#### What the exercise asks:
Give an exact copy of the lines from the beginning of the listing below to the "a [time.Duration] is" line, inclusive.

------------------------

(** * go-libp2p-quic-transport: socket reuse and hole punching

    A shallow embedding of [reuse.go] (counted sockets, the reuse pool and
    its garbage collector) and of [transport.go] (the connection manager,
    [transport.Dial] and [transport.holePunch]), with the properties of
    the design document stated and settled against it.

    Conventions.
    - A Go [int] is a [Z] together with its 64-bit wrap-around ([wrap64]).
    - A [time.Time] is the number of nanoseconds since the zero instant,
      so that [Time{}] is [0] and [IsZero] is a comparison with [0];
      a [time.Duration] is a number of nanoseconds.
    - A [*reuseConn] is a location in a store of counted sockets; the
      pool's indices hold locations, so that the socket a listener holds
      and the one a dialer is handed can be the same object.
    - Whatever the operating system, the kernel's routing table, the
      random number generator, peers and other goroutines decide is an
      explicit argument of the function that consults them. *)

From Stdlib Require Import ZArith Lia.
From stdpp Require Import gmap strings list fin_maps pretty.

Local Open Scope Z_scope.

(** ** Go integers, time and errors *)

Definition wrap64 (z : Z) : Z := (z + 2 ^ 63) mod 2 ^ 64 - 2 ^ 63.

Definition Time := Z.
Definition Duration := Z.

Definition Millisecond : Duration := 1000000.
Definition Second : Duration := 1000 * Millisecond.

Definition IsZero (t : Time) : bool := t =? 0.
Definition Add (t : Time) (d : Duration) : Time := t + d.
Definition Before (t u : Time) : bool := t <? u.

(** [errors.New msg]: an error is its message. *)
Definition error := string.

Inductive result (A : Type) : Type :=
| Ok (a : A)
| Err (e : error).
Arguments Ok {A} a.
Arguments Err {A} e.

(** ** Addresses ([net.IP], [net.UDPAddr]) *)

Definition IP := list Z.

Record UDPAddr := mkUDPAddr { addrIP : IP; Port : Z }.

Definition v4InV6Prefix : IP := [0; 0; 0; 0; 0; 0; 0; 0; 0; 0; 255; 255].
Definition IPv4 (a b c d : Z) : IP := v4InV6Prefix ++ [a; b; c; d].
Definition IPv4zero : IP := IPv4 0 0 0 0.
Definition IPv6zero : IP := replicate 16 0.
Definition IPv6unspecified : IP := IPv6zero.

Definition bytesEqual (a b : IP) : bool := bool_decide (a = b).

------------------------

#### Solution for this task:
(** * go-libp2p-quic-transport: socket reuse and hole punching

    A shallow embedding of [reuse.go] (counted sockets, the reuse pool and
    its garbage collector) and of [transport.go] (the connection manager,
    [transport.Dial] and [transport.holePunch]), with the properties of
    the design document stated and settled against it.

    Conventions.
    - A Go [int] is a [Z] together with its 64-bit wrap-around ([wrap64]).
    - A [time.Time] is the number of nanoseconds since the zero instant,
      so that [Time{}] is [0] and [IsZero] is a comparison with [0];
      a [time.Duration] is a number of nanoseconds.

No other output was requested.